PORTRAITS OF PLACES

This group of watercolors was started about three years ago. The idea was to take themes that I would normally work out on a large scale and hopefully make very small paintings that were as ambitious. By making them tiny and all the same size, I hoped to simplify my decision-making processes so that I could concentrate on condensing the feel and scope of each subject.

On the way, the work began to split into two groups: broad landscape and smaller views that were based around floral motifs. This idea of using the intimate feeling that watercolor can have to represent small corners of nature goes back to John Sell Cotman and other early English watercolorists. The landscapes tend to be more of a reflection of my long term interest in natural environments as they exist within the confines of everyday, man-made surroundings; the woods just off the highway or the river under the bridge, for example, have always been fascinating to me. These views, like the corners of nature, are places that I frequently pass by or linger at.

It takes me generally a long time to distill a paintable subject from a location. I often have to see it at different times of day and in different seasons before I arrive at an idea. At that point I may make several attempts at the same subject before I get one I am happy with. There are fifty or more paintings that did not make it into this group of twenty-one.
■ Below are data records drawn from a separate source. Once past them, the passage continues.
(** ** Annotations *)

(** Modelled from the spec: the classes of [validators] ([Shape], [DType],
    [ContentType], [DataframeSchema], [TensorSchema], [FileSchema],
    [PILImageEncoder]) are not part of the module.  The handlers read
    [Shape.dimensions], [DType.dtype] and [ContentType.content_type], build
    [TensorSchema(format, dtype, shape)], [FileSchema(content_type=_)],
    [PILImageEncoder()] and [DataframeSchema()]; a [DataframeSchema] carries
    a configuration, [df_default] being the one of [DataframeSchema()]. *)
Inductive df_config : Type :=
| df_default
| df_custom (orient : string) (columns : list string).

Inductive annotation : Type :=
| Shape (dimensions : list Z)
| DType (dtype : string)
| ContentType (content_type : string)
| DataframeSchema (cfg : df_config)
| TensorSchema (format : string) (dtype : option string) (shape : option (list Z))
| FileSchema (content_type : option string)
| PILImageEncoder
| KnownMetadata (constraint : string) (value : Z)
| OtherAnnotation (tag : string).

(** The engine's configuration dictionary: passed to every handler, read by none. *)
Inductive ConfigDict : Type :=
| Config (entries : list (string * string)).

(** Modelled from the spec: [_known_annotated_metadata.collect_known_metadata]
    belongs to the validation engine; it splits an annotation collection into
    the metadata known to the engine (gathered in a dictionary) and a fresh
    list of the other annotations, in their order. *)
Definition is_known (a : annotation) : bool :=
  match a with
  | KnownMetadata _ _ => true
  | _ => false
  end.

Definition collect_known_metadata (annotations : list annotation)
  : list (string * Z) * list annotation :=
  (flat_map (fun a => match a with
                      | KnownMetadata k v => [(k, v)]
                      | _ => []
                      end) annotations,
   filter (fun a => negb (is_known a)) annotations).

(** What a handler returns: [None], or the pair of a type and a list of annotations. *)
Definition prepared : Type := option (pyobj * list annotation).

(** ** Numeric-array handler *)

(** [np.dtype(get_args(args[1])[0]).name if args else None] *)
Definition numpy_element_dtype (source : pyobj) : outcome (option string) :=
  let args := get_args source in
  match args with
  | [] => Ret None
  | _ :: _ =>
      a1 <- getitem args 1 ;;
      elem <- getitem (get_args a1) 0 ;;
      name <- np_dtype_name elem ;;
      Ret (Some name)
  end.

Record numpy_state : Type := NumpyState {
  np_dtype : option string;
  np_shape : option (list Z);
  np_remaining : list annotation
}.

Definition conflict_message (dtype other : string) : string :=
  ("Conflicting dtype annotations: " ++ dtype ++ " and " ++ other)%string.

(** One iteration of the loop over [other_annotations]. *)
Definition numpy_step (st : numpy_state) (a : annotation) : outcome numpy_state :=
  match a with
  | Shape dims => Ret (NumpyState (np_dtype st) (Some dims) (np_remaining st))
  | DType d =>
      match np_dtype st with
      | Some cur =>
          if negb (String.eqb cur d)
          then Raise (ValueError (conflict_message cur d))
          else Ret (NumpyState (Some d) (np_shape st) (np_remaining st))
      | None => Ret (NumpyState (Some d) (np_shape st) (np_remaining st))
      end
  | _ => Ret (NumpyState (np_dtype st) (np_shape st) (np_remaining st ++ [a]))
  end.

Fixpoint numpy_loop (other_annotations : list annotation) (st : numpy_state)
  : outcome numpy_state :=
  match other_annotations with
  | [] => Ret st
  | a :: rest => st' <- numpy_step st a ;; numpy_loop rest st'
  end.

Definition numpy_prepare_pydantic_annotations
  (source : pyobj) (annotations : list annotation) (config : ConfigDict)
  : outcome prepared :=
  in_family <- module_startswith source "numpy" ;;
  if negb in_family then Ret None else
  let origin := get_origin source in
  if negb (is_ origin np_ndarray) then Ret None else
  match numpy_element_dtype source with
  | Raise TypeError => Ret None
  | Raise e => Raise e
  | Ret dtype =>
      let other_annotations := snd (collect_known_metadata annotations) in
      st <- numpy_loop other_annotations (NumpyState dtype None []) ;;
      Ret (Some (source,
                 TensorSchema "numpy-array" (np_dtype st) (np_shape st)
                 :: np_remaining st))
  end.

(** ** ML-tensor handlers

    Both handlers run the same loop over
    [reversed(list(enumerate(remaining_annotations)))]: the pairs are taken
    from a snapshot of the list, the deletions act on the list itself. *)

Record tensor_state : Type := TensorState {
  ts_dtype : option string;
  ts_shape : option (list Z);
  ts_remaining : list annotation
}.

Definition tensor_step (st : tensor_state) (item : nat * annotation)
  : outcome tensor_state :=
  let '(i, a) := item in
  match a with
  | Shape dims =>
      remaining <- delitem (ts_remaining st) i ;;
      Ret (TensorState (ts_dtype st) (Some dims) remaining)
  | DType d =>
      remaining <- delitem (ts_remaining st) i ;;
      Ret (TensorState (Some d) (ts_shape st) remaining)
  | _ => Ret st
  end.

Fixpoint tensor_loop (items : list (nat * annotation)) (st : tensor_state)
  : outcome tensor_state :=
  match items with
  | [] => Ret st
  | item :: rest => st' <- tensor_step st item ;; tensor_loop rest st'
  end.

Definition torch_prepare_pydantic_annotations
  (source : pyobj) (annotations : list annotation) (config : ConfigDict)
  : outcome prepared :=
  in_family <- module_startswith source "torch" ;;
  if negb in_family then Ret None else
  let origin := get_origin source in
  sub <- issubclass origin torch_Tensor ;;
  if negb sub then Ret None else
  let remaining_annotations := snd (collect_known_metadata annotations) in
  st <- tensor_loop (rev (enumerate remaining_annotations))
                    (TensorState None None remaining_annotations) ;;
  Ret (Some (source,
             TensorSchema "torch-tensor" (ts_dtype st) (ts_shape st)
             :: ts_remaining st)).

Definition tf_prepare_pydantic_annotations
  (source : pyobj) (annotations : list annotation) (config : ConfigDict)
  : outcome prepared :=
  in_family <- module_startswith source "tensorflow" ;;
  if negb in_family then Ret None else
  let origin := get_origin source in
  sub <- issubclass origin tf_Tensor ;;
  if negb sub then Ret None else
  let remaining_annotations := snd (collect_known_metadata annotations) in
  st <- tensor_loop (rev (enumerate remaining_annotations))
                    (TensorState None None remaining_annotations) ;;
  Ret (Some (source,
             TensorSchema "tf-tensor" (ts_dtype st) (ts_shape st)
             :: ts_remaining st)).

(** ** Dataframe handler *)

Definition is_DataframeSchema (a : annotation) : bool :=
  match a with
  | DataframeSchema _ => true
  | _ => false
  end.

(** The handler returns [origin]; [issubclass] has rejected [None] before, so
    the last branch of the final [match] is never taken
    (see [pandas_origin_is_object]). *)
Definition pandas_prepare_pydantic_annotations
  (source : pyobj) (annotations : list annotation) (config : ConfigDict)
  : outcome prepared :=
  in_family <- module_startswith source "pandas" ;;
  if negb in_family then Ret None else
  let origin := get_origin source in
  sub <- issubclass origin pd_DataFrame ;;
  if negb sub then Ret None else
  let remaining_annotations := snd (collect_known_metadata annotations) in
  let remaining_annotations :=
    if negb (existsb is_DataframeSchema remaining_annotations)
    then DataframeSchema df_default :: remaining_annotations
    else remaining_annotations in
  match origin with
  | Some o => Ret (Some (o, remaining_annotations))
  | None => Raise TypeError
  end.

(** ** Image handler *)

Definition pil_prepare_pydantic_annotations
  (source : pyobj) (annotations : list annotation) (_config : ConfigDict)
  : outcome prepared :=
  in_family <- module_startswith source "PIL." ;;
  if negb in_family then Ret None else
  let origin := match get_origin source with
                | Some o => o
                | None => source
                end in
  sub <- issubclass (Some origin) Image_Image ;;
  if negb sub then Ret None else
  let remaining_annotations := snd (collect_known_metadata annotations) in
  Ret (Some (origin, PILImageEncoder :: remaining_annotations)).

(** ** Path handler *)

Definition path_types : list string :=
  [ "pathlib.PurePath"; "pathlib.PurePosixPath"; "pathlib.PureWindowsPath";
    "pathlib.Path"; "pathlib.PosixPath"; "pathlib.WindowsPath" ].

Record path_state : Type := PathState {
  ps_content_type : option string;
  ps_remaining : list annotation
}.

Definition path_step (st : path_state) (item : nat * annotation)
  : outcome path_state :=
  let '(i, a) := item in
  match a with
  | ContentType c =>
      remaining <- delitem (ps_remaining st) i ;;
      Ret (PathState (Some c) remaining)
  | _ => Ret st
  end.

Fixpoint path_loop (items : list (nat * annotation)) (st : path_state)
  : outcome path_state :=
  match items with
  | [] => Ret st
  | item :: rest => st' <- path_step st item ;; path_loop rest st'
  end.

(** [source not in {...}] hashes [source] before it compares. *)
Definition pathlib_prepare_pydantic_annotations
  (source : pyobj) (annotations : list annotation) (_config : ConfigDict)
  : outcome prepared :=
  _ <- hash source ;;
  if negb (existsb (String.eqb (py_id source)) path_types) then Ret None else
  let remaining_annotations := snd (collect_known_metadata annotations) in
  st <- path_loop (rev (enumerate remaining_annotations))
                  (PathState None remaining_annotations) ;;
  Ret (Some (source, FileSchema (ps_content_type st) :: ps_remaining st)).

(** ** Dispatch *)

Definition Preparer : Type :=
  pyobj -> list annotation -> ConfigDict -> outcome prepared.

(** The resolvers the dispatch method can invoke; the trace of a call lists
    the ones it did invoke, in order. *)
Inductive resolver : Type :=
| PathResolver
| EngineResolver
| NumpyResolver
| TorchResolver
| TfResolver
| PandasResolver
| PilResolver.

Definition CUSTOM_PREPARE_METHODS : list (resolver * Preparer) :=
  [ (NumpyResolver, numpy_prepare_pydantic_annotations);
    (TorchResolver, torch_prepare_pydantic_annotations);
    (TfResolver, tf_prepare_pydantic_annotations);
    (PandasResolver, pandas_prepare_pydantic_annotations);
    (PilResolver, pil_prepare_pydantic_annotations) ].

Section Dispatch.

(** [super()._get_prepare_pydantic_annotations_for_known_type], the
    engine's built-in resolution, and [self._config_wrapper.config_dict]. *)
Variable engine_known_type : pyobj -> list annotation -> outcome prepared.
Variable config_dict : ConfigDict.

(** [for preparer in CUSTOM_PREPARE_METHODS: ...] *)
Fixpoint try_preparers (preparers : list (resolver * Preparer))
  (obj : pyobj) (annotations : list annotation) (calls : list resolver)
  : list resolver * outcome prepared :=
  match preparers with
  | [] => (calls, Ret None)
  | (name, preparer) :: rest =>
      match preparer obj annotations config_dict with
      | Ret (Some res) => (calls ++ [name], Ret (Some res))
      | Ret None => try_preparers rest obj annotations (calls ++ [name])
      | Raise e => (calls ++ [name], Raise e)
      end
  end.

Definition _get_prepare_pydantic_annotations_for_known_type
  (obj : pyobj) (annotations : list annotation)
  : list resolver * outcome prepared :=
  match hash obj with
  | Raise TypeError => ([], Ret None)
  | Raise e => ([], Raise e)
  | Ret _ =>
      match pathlib_prepare_pydantic_annotations obj annotations config_dict with
      | Ret (Some res) => ([PathResolver], Ret (Some res))
      | Raise e => ([PathResolver], Raise e)
      | Ret None =>
          match engine_known_type obj annotations with
          | Ret (Some res) => ([PathResolver; EngineResolver], Ret (Some res))
          | Raise e => ([PathResolver; EngineResolver], Raise e)
          | Ret None =>
              try_preparers CUSTOM_PREPARE_METHODS obj annotations
                            [PathResolver; EngineResolver]
          end
      end
  end.

End Dispatch.

(** ** Sample objects

    The library classes and a few parametrized types, described by what the
    handlers observe on them. *)

Module Samples.

(** A class that is not generic: it is its own origin and has no arguments. *)
Definition plain_class (id module : string) (bases : list string) : pyobj :=
  PyObj id (Module module) true (Some (id :: bases)) OriginSelf []
        (Ret "object").

(** A parametrized alias [origin[args]]; [__module__] is the one of [origin]. *)
Definition generic_alias (id : string) (origin : pyobj) (args : list pyobj)
  : pyobj :=
  PyObj id (py_module origin) true None (OriginIs origin) args
        (Raise TypeError).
This interest in backyard nature goes, I suppose, back to when I first began to paint with watercolor as a young teenager, and discovered that many of my local subjects had already been painted by Charles Burchfield, who had grown up about eight miles away from my parents' home. Finding this out was both frustrating and exciting, but it showed me that an important artist had seen the ordinary things and places that I saw and had made something extraordinary from them. This inspiration I still carry with me and I think ultimately that is what the work in this show is about.